I am pleased to announce that there will be no changes to the light dues rates for 2003–04. Current rates were set last year, when the rate was reduced to 40 pence per ton and a 40,000 tonnage ceiling was introduced to reduce the burden of light dues falling on the largest vessels. Rates were last increased in 1993. Efficiency savings have funded two replacement ships and met the costs of redeveloping the Oban depot. Rates were reduced in 1997 and 2002. We shall continue to work closely with the General Lighthouse Authorities to secure cost effective provision of GLA services and to keep future requirements for marine aids to navigation under review.Additional investment is required to further reduce running costs. A review of the operation and management of the GLAs' 5 ships will be completed shortly. The replacement of two vessels over the next four years will reduce costs. Trinity House has already announced a depot rationalisation scheme. The Northern Lighthouse Board will close the Stromness depot in 2004. We are considering options to redevelop the Commissioners of Irish Lights depot at Dun Laoghaire. We believe that this work can be carried out within the existing income levels.The Government remain committed to a cost recovery system. Taxpayers generally should not meet the costs of providing aids to navigation for shipping. It was disappointing that only 160 responses were received to our consultation exercise on the review of light dues. The results were inconclusive with no consensus on the way forward.I therefore propose to carry out further work on a number of key areas.
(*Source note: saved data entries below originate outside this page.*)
(** * terraform-provider-githubrepos: provider configuration and repository
      reconciliation

    A shallow embedding of [internal/provider/provider.go] and
    [internal/provider/all_resource.go].

    Conventions of the embedding:
    - Go [int] and [int64] values are [Z]; no arithmetic is done on them.
    - a Go [map[string]T] is a [gmap string T]; a nil map reads like the
      empty one and is never written to here.
    - a Go pointer that may be nil is an [option].
    - a Go [error] is the string of its message.
    - the [for {}] loop of [readRepositories] has no bound of its own; it is
      a [Fixpoint] on a fuel argument, [None] meaning that the fuel ran out.
    - a nil dereference is the outcome [Panicked]. *)

From stdpp Require Import gmap strings list fin_maps pretty.
From Stdlib Require Import ZArith Lia.

Open Scope Z_scope.

(** ** The plugin framework's value types *)

Module types.

(** [types.String]: null, unknown, or a known string. *)
Inductive String := StringNull | StringUnknown | StringValue (s : string).

(** [types.Int64]: null, unknown, or a known 64-bit integer. *)
Inductive Int64 := Int64Null | Int64Unknown | Int64Value (n : Z).

Definition IsNull (v : String) : bool :=
  match v with StringNull => true | _ => false end.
These include:
an economic study on arrangements for funding aids to navigation and the possible economic effect on commercial trading patterns, in consultation with the shipping and ports industry;
development of an electronic collection system to come into operation during 2004 which will remove some of the practical restrictions on charging patterns and would, for example, permit the introduction of a flatter charging structure;
working with the GLAs to review the future requirements for marine aids to navigation;
further work on the use of navigational aids by each sector—commercial, fishing and pleasure craft; and
seeking further discussions with the Irish Government to negotiate the full costs of provision of navigational aids in Ireland.
We will also publish a fuller response to the consultation exercise as soon as possible.